Problem of the Week
Problem B and Solution
Numb Sums
Problem
Many whole numbers can be written as sums of consecutive numbers, i.e.,
numbers which follow one after the other.
For example, 5 = 2 + 3, 24 = 7 + 8 + 9, 30 = 4 + 5 + 6 + 7 + 8, etcetera.
a) Determine all the numbers from 1 to 16 which can
be written as sums of 2 or more consecutive numbers.
b) Which number from 1 to 16 can be written as a
sum of consecutive numbers in the greatest number
of ways?
c) Which number(s) from 1 to 16 cannot be written as
a sum of consecutive numbers? What are the factors
of these numbers?
Solution
a) Numbers which can be written as sums of 2 or more consecutive numbers
are:
1 = 0+1, 3 = 1+2, 5 = 2+3, 6 = 1+2+3, 7 = 3+4, 9 = 2+3+4 = 4+5,
10 = 1+2+3+4, 11 = 5+6, 12 = 3+4+5, 13 = 6+7, 14 = 2+3+4+5,
and 15 = 1 + 2 + 3 + 4 + 5 = 4 + 5 + 6 = 7 + 8 .

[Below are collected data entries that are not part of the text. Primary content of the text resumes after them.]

Lemma ExecUpdate_healthy title description due_date status taskID w :
  healthy w ->
  exists w',
    ExecUpdate title description due_date status taskID w = (true, w')
    /\ db w' = sqlite.UPDATE title description due_date status taskID (db w)
    /\ healthy w'.
Proof.
  intros Hh. destruct (storeError_healthy w Hh) as (w' & E & Hdb & Hh').
  unfold ExecUpdate, bind. rewrite E. unfold getTable, putTable, ret.
  rewrite Hdb. eexists. split; [reflexivity|]. split; [reflexivity|]. exact Hh'.
Qed.

Lemma ExecDelete_healthy taskID w :
  healthy w ->
  exists w',
    ExecDelete taskID w = (Some (fst (sqlite.DELETE taskID (db w))), w')
    /\ db w' = snd (sqlite.DELETE taskID (db w))
    /\ healthy w'.
Proof.
  intros Hh. destruct (storeError_healthy w Hh) as (w' & E & Hdb & Hh').
  unfold ExecDelete, bind. rewrite E. unfold getTable, putTable, ret.
  rewrite Hdb. cbn. eexists. split; [reflexivity|]. split; [reflexivity|]. exact Hh'.
Qed.

Lemma ExecDelete_fails taskID w :
  nextCallFails w -> exists w', ExecDelete taskID w = (None, w') /\ db w' = db w.
Proof.
  intro Hf. destruct (storeError_fails w Hf) as (w' & E & Hdb).
  exists w'. unfold ExecDelete, bind. now rewrite E.
Qed.

(** ** The table *)

Module table_facts.
Import sqlite.

Lemma find_none_filter {A} (f : A -> bool) l :
  find f l = None -> filter f l = [] /\ filter (fun x => negb (f x)) l = l.
Proof.
  induction l as [|x l IH]; cbn; [easy|].
  destruct (f x); [discriminate|]. cbn.
  intro Hn. destruct (IH Hn) as [-> ->]. easy.
Qed.

Lemma find_some_filter {A} (f : A -> bool) l x :
  find f l = Some x -> filter f l <> [].
Proof.
  induction l as [|y l IH]; cbn; [discriminate|].
  destruct (f y); [discriminate | exact IH].
Qed.

Lemma find_filter_negb {A} (f : A -> bool) l :
  find f (filter (fun x => negb (f x)) l) = None.
Proof.
  induction l as [|x l IH]; cbn; [reflexivity|].
  destruct (f x) eqn:E; cbn; [exact IH | now rewrite E].
Qed.

Lemma find_map_if {A} (f : A -> bool) (g : A -> A) l :
  (forall x, f (g x) = f x) ->
  find f (map (fun x => if f x then g x else x) l) = option_map g (find f l).
Proof.
  intro Hg. induction l as [|x l IH]; cbn; [reflexivity|].
  destruct (f x) eqn:E; [now rewrite Hg, E | now rewrite E].
Qed.

Lemma DELETE_no_row param t :
  SELECT_WHERE_id param t = None -> DELETE param t = (0, t).
Proof.
  unfold SELECT_WHERE_id, DELETE. intro Hn.
  destruct (find_none_filter _ _ Hn) as [-> ->]. now destruct t.
Qed.

Lemma DELETE_row param t r :
  SELECT_WHERE_id param t = Some r -> (fst (DELETE param t) =? 0) = false.
Proof.
  unfold SELECT_WHERE_id, DELETE. intro Hs. apply find_some_filter in Hs.
  cbn. destruct (filter _ _); [easy|]. apply Z.eqb_neq. cbn [List.length]. lia.
Qed.

Lemma SELECT_after_DELETE param t :
  SELECT_WHERE_id param (snd (DELETE param t)) = None.
Proof. apply find_filter_negb. Qed.

Lemma SELECT_after_UPDATE title description due_date status param t r :
  SELECT_WHERE_id param t = Some r ->
  SELECT_WHERE_id param (UPDATE title description due_date status param t)
  = Some {| id := id r; title := title; description := description;
            due_date := due_date; status := status |}.
Proof.
  unfold SELECT_WHERE_id, UPDATE. cbn. intro Hs.
  rewrite find_map_if with (g := fun r => {| id := id r; title := title;
    description := description; due_date := due_date; status := status |}) by reflexivity.
  now rewrite Hs.
Qed.

Lemma whereId_no_key param r : rowidOfText param = None -> whereId param r = false.
Proof. unfold whereId. now intros ->. Qed.

Lemma SELECT_no_key param t : rowidOfText param = None -> SELECT_WHERE_id param t = None.
Proof.
  intro Hk. unfold SELECT_WHERE_id.
  induction (rows t) as [|r l IH]; cbn; [reflexivity|].
  now rewrite (whereId_no_key _ _ Hk).
Qed.

Lemma SELECT_id param t r :
  SELECT_WHERE_id param t = Some r -> In r (rows t) /\ rowidOfText param = Some (id r).
Proof.
  unfold SELECT_WHERE_id. intro Hs. apply find_some in Hs as [Hin Hw].
  split; [exact Hin|]. unfold whereId in Hw.
  destruct (rowidOfText param); [|discriminate].
  apply Z.eqb_eq in Hw. now subst.
Qed.

(** *** The invariant *)

Lemma ascending_bounds lo ids hi :
  ascending lo ids hi = true -> lo <= hi /\ forall i, In i ids -> lo < i <= hi.
Proof.
  revert lo. induction ids as [|j ids IH]; cbn; intros lo Ha.
  - apply Z.leb_le in Ha. easy.
  - apply andb_prop in Ha as [Hlt Hrest]. apply Z.ltb_lt in Hlt.
    destruct (IH _ Hrest) as [Hle Hall]. split; [lia|].
    intros i [<-|Hin]; [lia|]. specialize (Hall i Hin). lia.
Qed.

Lemma ascending_weaken lo lo' ids hi :
  lo' <= lo -> ascending lo ids hi = true -> ascending lo' ids hi = true.
Proof.
  destruct ids as [|j ids]; cbn; intros Hle Ha.
  - apply Z.leb_le in Ha. apply Z.leb_le. lia.
  - apply andb_prop in Ha as [Hlt Hrest]. apply Z.ltb_lt in Hlt.
    rewrite Hrest, andb_true_r. apply Z.ltb_lt. lia.
Qed.

Lemma ascending_snoc lo ids hi :
  ascending lo ids hi = true -> ascending lo (ids ++ [hi + 1]) (hi + 1) = true.
Proof.
  revert lo. induction ids as [|j ids IH]; cbn; intros lo Ha.
  - apply Z.leb_le in Ha. rewrite andb_true_iff, Z.ltb_lt, Z.leb_le. lia.
  - apply andb_prop in Ha as [Hlt Hrest]. now rewrite Hlt, IH.
Qed.

Lemma ascending_filter (f : Row -> bool) lo l hi :
  ascending lo (map id l) hi = true -> ascending lo (map id (filter f l)) hi = true.
Proof.
  revert lo. induction l as [|r l IH]; cbn; intros lo Ha; [exact Ha|].
  apply andb_prop in Ha as [Hlt Hrest].
  destruct (f r); cbn.
  - now rewrite Hlt, IH.
  - apply Z.ltb_lt in Hlt. apply (ascending_weaken (id r)); [lia|]. now apply IH.
Qed.

Lemma wf_empty : wf empty.
Proof. reflexivity. Qed.

Lemma wf_bounds t r : wf t -> In r (rows t) -> 0 < id r <= seq t.
Proof.
  intros Hwf Hin. apply ascending_bounds in Hwf as [_ Hall].
  apply Hall. now apply in_map.
Qed.

Lemma wf_NoDup t : wf t -> NoDup (map id (rows t)).
Proof.
  unfold wf. generalize 0 as lo. induction (map id (rows t)) as [|i ids IH]; intros lo Ha.
  - constructor.
  - cbn in Ha. apply andb_prop in Ha as [_ Hrest]. constructor; [|now apply (IH i)].
    intro Hin. apply ascending_bounds in Hrest as [_ Hall]. specialize (Hall i Hin). lia.
Qed.

Lemma wf_seq t : wf t -> 0 <= seq t.
Proof. intro Hwf. now apply ascending_bounds in Hwf as [Hle _]. Qed.

Lemma wf_INSERT title description due_date status t rowid t' :
  wf t -> INSERT title description due_date status t = Some (rowid, t') -> wf t'.
Proof.
  unfold wf, INSERT. intros Hwf. destruct (seq t <? maxRowid); [|discriminate].
  intro E; inversion E; subst; clear E. cbn.
  rewrite map_app. cbn. now apply ascending_snoc.
Qed.

Lemma wf_UPDATE title description due_date status param t :
  wf t -> wf (UPDATE title description due_date status param t).
Proof.
  unfold wf, UPDATE. cbn [rows seq]. rewrite map_map.
  intro Hwf. rewrite <- Hwf. f_equal.
  apply map_ext. intro r. now destruct (whereId param r).
Qed.

Lemma wf_DELETE param t : wf t -> wf (snd (DELETE param t)).
Proof. unfold wf, DELETE. cbn. apply ascending_filter. Qed.

End table_facts.

(** ** The handlers *)

Section HandlerFacts.

Variable driver : Driver.

Lemma retrieveTask_healthy taskID w :
  healthy w ->
  exists w',
    retrieveTask driver taskID w
    = (match sqlite.SELECT_WHERE_id taskID (db w) with
       | Some r => {| code := http.StatusOK; body := OneTask (Scan driver r) |}
       | None => {| code := http.StatusNotFound; body := H "error" "Task not found" |}
       end, w')
    /\ db w' = db w /\ healthy w'.
Proof.
  intro Hh. destruct (QueryRowScan_healthy driver taskID w Hh) as (w' & E & Hdb & Hh').
  exists w'. unfold retrieveTask, bind. rewrite E.
  now destruct (sqlite.SELECT_WHERE_id taskID (db w)).
Qed.

Lemma retrieveTask_no_row taskID w :
  sqlite.SELECT_WHERE_id taskID (db w) = None ->
  fst (retrieveTask driver taskID w)
  = {| code := http.StatusNotFound; body := H "error" "Task not found" |}.
Proof.
  intro Hn. unfold retrieveTask, bind.
  now rewrite (QueryRowScan_no_row driver taskID w Hn).
Qed.

Lemma retrieveTask_db taskID w : db (snd (retrieveTask driver taskID w)) = db w.
Proof.
  unfold retrieveTask, bind.
  pose proof (QueryRowScan_db driver taskID w) as Hdb.
  destruct (QueryRowScan driver taskID w) as [[task|] w']; exact Hdb.
Qed.

Lemma listAllTasks_db w : db (snd (listAllTasks driver w)) = db w.
Proof.
  unfold listAllTasks, bind.
  pose proof (QueryScanAll_db driver w) as Hdb.
  destruct (QueryScanAll driver w) as [[tasks|] w']; [|exact Hdb].
  now destruct (0 <? _).
Qed.


Lemma deleteTask_healthy taskID w :
  healthy w ->
  exists w',
    deleteTask taskID w
    = (if fst (sqlite.DELETE taskID (db w)) =? 0
       then {| code := http.StatusNotFound; body := H "error" "Task not found" |}
       else {| code := http.StatusOK; body := H "message" "Task deleted successfully" |}, w')
    /\ db w' = snd (sqlite.DELETE taskID (db w)) /\ healthy w'.
Proof.
  intro Hh. destruct (ExecDelete_healthy taskID w Hh) as (w' & E & Hdb & Hh').
  exists w'. unfold deleteTask, bind. rewrite E.
  now destruct (_ =? 0).
Qed.

Lemma deleteTask_fails taskID w :
  nextCallFails w ->
  fst (deleteTask taskID w)
  = {| code := http.StatusInternalServerError; body := H "error" "Failed to delete task" |}
  /\ db (snd (deleteTask taskID w)) = db w.
Proof.
  intro Hf. destruct (ExecDelete_fails taskID w Hf) as (w' & E & Hdb).
  unfold deleteTask, bind. now rewrite E.
Qed.


Lemma createTask_healthy t d w :
  healthy w -> sqlite.seq (db w) < sqlite.maxRowid ->
  time.Parse (DueDate t) = Some d ->
  exists w',
    createTask (Some t) w
    = ({| code := http.StatusCreated;
          body := OneTask {| ID := sqlite.seq (db w) + 1; Title := Title t;
                             Description := Description t; DueDate := DueDate t;
                             Status := Status t |} |}, w')
    /\ db w' = {| sqlite.rows := sqlite.rows (db w) ++ [rowOf (sqlite.seq (db w) + 1) t];
                  sqlite.seq := sqlite.seq (db w) + 1 |}
    /\ healthy w'.
Proof.
  intros Hh Hroom Hp.
  unfold createTask. rewrite Hp. cbn [Title Description DueDate Status ID].
  rewrite (time_facts.Format_Parse _ _ Hp).
  destruct (ExecInsert_healthy (Title t) (Description t) (DueDate t) (Status t) w Hh Hroom)
    as (w' & E & Hdb & Hh').
  exists w'. unfold bind. rewrite E. now rewrite Hdb.
Qed.

Lemma updateTask_healthy taskID t r w :
  healthy w -> sqlite.SELECT_WHERE_id taskID (db w) = Some r ->
  exists w',
    updateTask driver taskID (Some t) w
    = ({| code := http.StatusOK; body := OneTask (Scan driver (rowOf (sqlite.id r) t)) |}, w')
    /\ db w' = sqlite.UPDATE (Title t) (Description t) (DueDate t) (Status t) taskID (db w)
    /\ healthy w'.
Proof.
  intros Hh Hs.
  destruct (QueryRowScan_healthy driver taskID w Hh) as (w1 & E1 & Hdb1 & Hh1).
  destruct (ExecUpdate_healthy (Title t) (Description t) (DueDate t) (Status t) taskID w1 Hh1)
    as (w2 & E2 & Hdb2 & Hh2).
  destruct (QueryRowScan_healthy driver taskID w2 Hh2) as (w3 & E3 & Hdb3 & Hh3).
  exists w3. unfold updateTask, bind. rewrite E1, Hs. cbn [option_map].
  rewrite E2, E3, Hdb2, Hdb1.
  rewrite (table_facts.SELECT_after_UPDATE _ _ _ _ _ _ _ Hs). cbn [option_map].
  split; [reflexivity|]. split; [congruence | exact Hh3].
Qed.

Lemma updateTask_db_no_row taskID payload w :
  sqlite.SELECT_WHERE_id taskID (db w) = None ->
  db (snd (updateTask driver taskID payload w)) = db w.
Proof.
  intro Hn. destruct payload as [t|]; [|reflexivity].
  unfold updateTask, bind.
  rewrite (QueryRowScan_no_row driver taskID w Hn). apply storeError_db.
Qed.

End HandlerFacts.


(** ** What the handlers keep *)

Section Invariants.

Variable driver : Driver.

Lemma canonicalDate_Format value t :
  time.Parse value = Some t -> canonicalDate (time.Format t) = true.
Proof.
  intro Hp. rewrite (time_facts.Format_Parse _ _ Hp).
  unfold canonicalDate. rewrite Hp, (time_facts.Format_Parse _ _ Hp).
  apply String.eqb_refl.
Qed.

(** Create writes only due_dates in the form YYYY-MM-DD, whatever the
    payload and the state of the store. *)
Lemma createTask_keeps_dates_canonical payload w :
  datesCanonical (db w) = true ->
  datesCanonical (db (snd (createTask payload w))) = true.
Proof.
  intro Hc. destruct payload as [t|]; [|exact Hc].
  unfold createTask. destruct (time.Parse (DueDate t)) as [d|] eqn:Hp; [|exact Hc].
  cbn [Title Description DueDate Status].
  unfold bind, ExecInsert, bind.
  destruct (storeError_cases w) as (e & w' & E & Hdb). rewrite E.
  destruct e; [cbn; now rewrite Hdb|].
  unfold getTable, sqlite.INSERT. rewrite Hdb.
  destruct (sqlite.seq (db w) <? sqlite.maxRowid); [|cbn; now rewrite Hdb].
  cbn. unfold datesCanonical in *. cbn. rewrite forallb_app, Hc. cbn.
  now rewrite (canonicalDate_Format _ _ Hp).
Qed.

Lemma createTask_keeps_wf payload w :
  wf (db w) -> wf (db (snd (createTask payload w))).
Proof.
  intro Hwf. destruct payload as [t|]; [|exact Hwf].
  unfold createTask. destruct (time.Parse (DueDate t)) as [d|]; [|exact Hwf].
  unfold bind, ExecInsert, bind.
  destruct (storeError_cases w) as (e & w' & E & Hdb). rewrite E.
  destruct e; [cbn; now rewrite Hdb|].
  unfold getTable.
  destruct (sqlite.INSERT _ _ _ _ (db w')) as [[rowid t']|] eqn:Ei;
    [|cbn; now rewrite Hdb].
  cbn. rewrite Hdb in Ei. exact (table_facts.wf_INSERT _ _ _ _ _ _ _ Hwf Ei).
Qed.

b) The number 15 can be written as a sum in three different ways, the greatest
number of ways for the numbers 1 to 16.
c) The numbers 2, 4, 8, and 16 cannot be written as a sum of consecutive
numbers. Their factors are:
2: {1,2}, 4: {1,2,4}, 8: {1,2,4,8}, 16: {1,2,4,8,16}.
Things to Think About
Why is it that all the odd numbers can be written as sums of consecutive
numbers? Is this true of any odd number?
How do the factors of the even numbers which can be written as a sum of
consecutive numbers differ from those of the numbers in part c)?